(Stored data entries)
(** The countdown only moves towards the back-off side. *)
Lemma tick_keeps_backoff (waitTime : Z) :
  Governor.isSpotifyBan waitTime = false ->
  Governor.isSpotifyBan (Governor.tick waitTime) = false.
Proof.
  rewrite !isSpotifyBan_threshold. unfold Governor.tick.
  intros H. apply Z.ltb_ge in H. apply Z.ltb_ge. lia.
Qed.

(** ** Cron and the simple form *)

Section CronFacts.
Import Cron.

Example weekly_round_trip :
  updateCronFromSimple (parseCronToSimple "30 4 * * 1-5" initial) = "30 4 * * 1-5".
Proof. reflexivity. Qed.

(** C2: "0 */6 * * *" is read as the interval frequency with interval 6,
    whatever the editor held before, and writing that simple form back gives
    the same cron string. *)
Theorem every_six_hours_round_trip (st : simple) :
  simpleFreq (parseCronToSimple "0 */6 * * *" st) = interval /\
  simpleInterval (parseCronToSimple "0 */6 * * *" st) = 6 /\
  updateCronFromSimple (parseCronToSimple "0 */6 * * *" st) = "0 */6 * * *".
Proof. repeat split; reflexivity. Qed.

(** The final [else] leaves daily at 00:00. *)
Lemma fallback_when_no_branch (cron : string) (st : simple) :
  (5 <= List.length (fields cron))%nat ->
  takesBranch cron = false ->
  parseCronToSimple cron st = dailyMidnight.
Proof.
  intros Hlen Hno. unfold takesBranch in Hno.
  repeat (apply orb_false_iff in Hno; destruct Hno as [Hno ?]).
  unfold parseCronToSimple.
  destruct (Nat.ltb_spec (List.length (fields cron)) 5) as [Hlt|_]; [lia|].
  cbv zeta. rewrite Hno.
  repeat match goal with H : _ = false |- _ => rewrite H; clear H end.
  reflexivity.
Qed.

(** Which expressions those are: a month is given, or both a day of the
    month and a day of the week. *)
Lemma takesBranch_false_iff (cron : string) :
  takesBranch cron = false <->
  (star (field 3 (fields cron)) = false \/
   (star (field 2 (fields cron)) = false /\ star (field 4 (fields cron)) = false)).
Proof.
  unfold takesBranch, isHourly, isInterval, isDaily, isWeekly, isMonthly.
  cbv zeta.
  destruct (star (field 2 (fields cron))), (star (field 3 (fields cron))),
    (star (field 4 (fields cron)));
    rewrite ?andb_false_r, ?andb_true_r, ?orb_false_r, ?orb_true_r; simpl;
    intuition congruence.
Qed.

(** C10: with fewer than five space-separated fields the decomposition
    returns at once and leaves every simple-mode field as it was. *)
Theorem short_cron_leaves_simple_state (cron : string) (st : simple) :
  (List.length (fields cron) < 5)%nat ->
  parseCronToSimple cron st = st.
Proof.
  intros Hlen. unfold parseCronToSimple.
  destruct (Nat.ltb_spec (List.length (fields cron)) 5); [reflexivity | lia].
Qed.

Lemma short_cron_leaves_simple_state_witness :
  parseCronToSimple "0 0 * *" (mkSimple weekly 3 "12:34" "5" "9")
  = mkSimple weekly 3 "12:34" "5" "9".
Proof.
  apply (short_cron_leaves_simple_state "0 0 * *"). vm_compute. lia.
Defined.

End CronFacts.

(** ** The sort rules of the store *)

Section StoreFacts.
Import Store.

Lemma sortRules_set (l : list SortRule) (s : AppState) :
  sortRules (set_sortRules l s) = l.
Proof. reflexivity. Qed.

(** Removing by id drops at most one rule when the ids are distinct. *)
Lemma filter_id_length (id : string) (l : list SortRule) :
  NoDup (map rule_id l) ->
  (List.length l <= S (List.length (filter (fun r => negb (String.eqb (rule_id r) id)) l)))%nat.
Proof.
  induction l as [|r l IH]; simpl; intros Hnd; [lia|].
  inversion Hnd as [|x xs Hnotin Hnd']; subst.
  destruct (String.eqb_spec (rule_id r) id) as [Heq|Hne]; simpl.
  - assert (Hall : filter (fun r0 => negb (String.eqb (rule_id r0) id)) l = l).
    { apply forallb_filter_id. apply forallb_forall. intros r0 Hin.
      destruct (String.eqb_spec (rule_id r0) id) as [Heq0|]; [|reflexivity].
      exfalso. apply Hnotin. rewrite Heq, <- Heq0. now apply in_map. }
    rewrite Hall. lia.
  - specialize (IH Hnd'). lia.
Qed.

Lemma removeSortRule_length (id : string) (s : AppState) :
  (List.length (sortRules (removeSortRule id s)) <= List.length (sortRules s))%nat.
Proof.
  unfold removeSortRule.
  destruct (Nat.leb (List.length (sortRules s)) 1); [lia|].
  rewrite sortRules_set. apply filter_length_le.
Qed.

Lemma updateSortRule_length (id : string) (u : PartialRule) (s : AppState) :
  List.length (sortRules (updateSortRule id u s)) = List.length (sortRules s).
Proof. unfold updateSortRule. rewrite sortRules_set. apply length_map. Qed.

Lemma addSortRule_length (fresh : string) (rule : option PartialRule) (s : AppState) :
  (List.length (sortRules s) <= 8 ->
   List.length (sortRules (addSortRule fresh rule s)) <= 8)%nat.
Proof.
  intros H. unfold addSortRule.
  destruct (Nat.leb_spec 8 (List.length (sortRules s))); [exact H|].
  rewrite sortRules_set, length_app. simpl. lia.
Qed.

Lemma apply_keeps_cap (s : AppState) (o : op) :
  (List.length (sortRules s) <= 8 -> List.length (sortRules (apply s o)) <= 8)%nat.
Proof.
  intros H. destruct o as [fresh rule|id|id u]; unfold apply.
  - now apply addSortRule_length.
  - pose proof (removeSortRule_length id s). lia.
  - now rewrite updateSortRule_length.
Qed.

Lemma run_keeps_cap (ops : list op) : forall s,
  (List.length (sortRules s) <= 8 -> List.length (sortRules (run ops s)) <= 8)%nat.
Proof.
  unfold run. induction ops as [|o ops IH]; simpl; intros s H; [exact H|].
  apply IH. now apply apply_keeps_cap.
Qed.

(** C9: the rule list is capped at 8.  [addSortRule] leaves a state with 8
    or more rules unchanged, and from the initial four rules no sequence of
    additions, removals and updates yields more than 8 rules. *)
Theorem sort_rules_capped_at_eight :
  (forall s fresh rule,
     (8 <= List.length (sortRules s))%nat -> addSortRule fresh rule s = s) /\
  (forall i1 i2 i3 i4 ops,
     (List.length (sortRules (run ops (initialState i1 i2 i3 i4))) <= 8)%nat).
Proof.
  split.
  - intros s fresh rule H. unfold addSortRule.
    destruct (Nat.leb_spec 8 (List.length (sortRules s))); [reflexivity | lia].
  - intros i1 i2 i3 i4 ops. apply run_keeps_cap. simpl. lia.
Qed.

(** Removal on distinct ids leaves a rule. *)
Lemma removeSortRule_nonempty (id : string) (s : AppState) :
  sortRules s <> [] -> NoDup (ruleIds s) ->
  sortRules (removeSortRule id s) <> [].
Proof.
  intros Hne Hnd. unfold removeSortRule.
  destruct (Nat.leb_spec (List.length (sortRules s)) 1) as [Hle|Hgt]; [exact Hne|].
  rewrite sortRules_set. pose proof (filter_id_length id (sortRules s) Hnd) as Hlen.
  intros Hnil. rewrite Hnil in Hlen. simpl in Hlen. lia.
Qed.

Lemma spliceOut_perm {A} (i : nat) : forall (l : list A) (x : A),
  nth_error l i = Some x -> Permutation l (x :: spliceOut i l).
Proof.
  unfold spliceOut. induction i as [|i IH]; intros [|a l] x H; try discriminate.
  - injection H as ->. apply Permutation_refl.
  - simpl in H. change (Permutation (a :: l) (x :: a :: (firstn i l ++ skipn (S i) l)%list)).
    eapply perm_trans; [apply perm_skip, (IH l x H) | apply perm_swap].
Qed.

Lemma spliceIn_perm {A} (i : nat) (x : A) (l : list A) :
  Permutation (x :: l) (spliceIn i x l).
Proof.
  unfold spliceIn. rewrite <- (firstn_skipn i l) at 1.
  apply Permutation_middle.
Qed.

(** The drag-and-drop reorder permutes the rules. *)
Lemma dragReorder_perm (src cur : nat) (s s' : AppState) :
  dragReorder src cur s = Some s' ->
  Permutation (sortRules s) (sortRules s').
Proof.
  unfold dragReorder. destruct (Nat.eqb src cur).
  - intros [= <-]. apply Permutation_refl.
  - destruct (nth_error (sortRules s) src) as [r|] eqn:Hnth; [|discriminate].
    intros [= <-]. unfold reorderSortRules. rewrite sortRules_set.
    eapply perm_trans; [apply (spliceOut_perm _ _ _ Hnth)|].
    apply spliceIn_perm.
Qed.

(** C8, amended: a non-empty rule list stays non-empty under removal when
    the rule ids are pairwise distinct, and removing from a one-rule list
    changes nothing; [reorderSortRules] installs the order it is given, so
    the list stays non-empty exactly when that order is, as it is for the
    drag-and-drop reorder, which permutes the rules. *)
Theorem sort_rules_stay_nonempty (s : AppState) :
  sortRules s <> [] ->
  (forall id, NoDup (ruleIds s) -> sortRules (removeSortRule id s) <> []) /\
  (forall id, List.length (sortRules s) = 1%nat -> removeSortRule id s = s) /\
  (forall newOrder, sortRules (reorderSortRules newOrder s) = newOrder) /\
  (forall src cur s', dragReorder src cur s = Some s' ->
     Permutation (sortRules s) (sortRules s') /\ sortRules s' <> []).
Proof.
  intros Hne. split; [|split; [|split]].
  - intros id Hnd. now apply removeSortRule_nonempty.
  - intros id Hlen. unfold removeSortRule. now rewrite Hlen.
  - reflexivity.
  - intros src cur s' Hdrag.
    pose proof (dragReorder_perm src cur s s' Hdrag) as Hperm.
    split; [exact Hperm|].
    intros Hnil. apply Hne. apply Permutation_nil.
    rewrite <- Hnil. now apply Permutation_sym.
Qed.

■ **Exercise**
The response must consist solely of the lines from the first line of the entries through the line containing "Theorem every_six_hours_round_trip (st", repeated exactly.

■ **Response for this exercise**
(** The countdown only moves towards the back-off side. *)
Lemma tick_keeps_backoff (waitTime : Z) :
  Governor.isSpotifyBan waitTime = false ->
  Governor.isSpotifyBan (Governor.tick waitTime) = false.
Proof.
  rewrite !isSpotifyBan_threshold. unfold Governor.tick.
  intros H. apply Z.ltb_ge in H. apply Z.ltb_ge. lia.
Qed.

(** ** Cron and the simple form *)

Section CronFacts.
Import Cron.

Example weekly_round_trip :
  updateCronFromSimple (parseCronToSimple "30 4 * * 1-5" initial) = "30 4 * * 1-5".
Proof. reflexivity. Qed.

(** C2: "0 */6 * * *" is read as the interval frequency with interval 6,
    whatever the editor held before, and writing that simple form back gives
    the same cron string. *)
Theorem every_six_hours_round_trip (st : simple) :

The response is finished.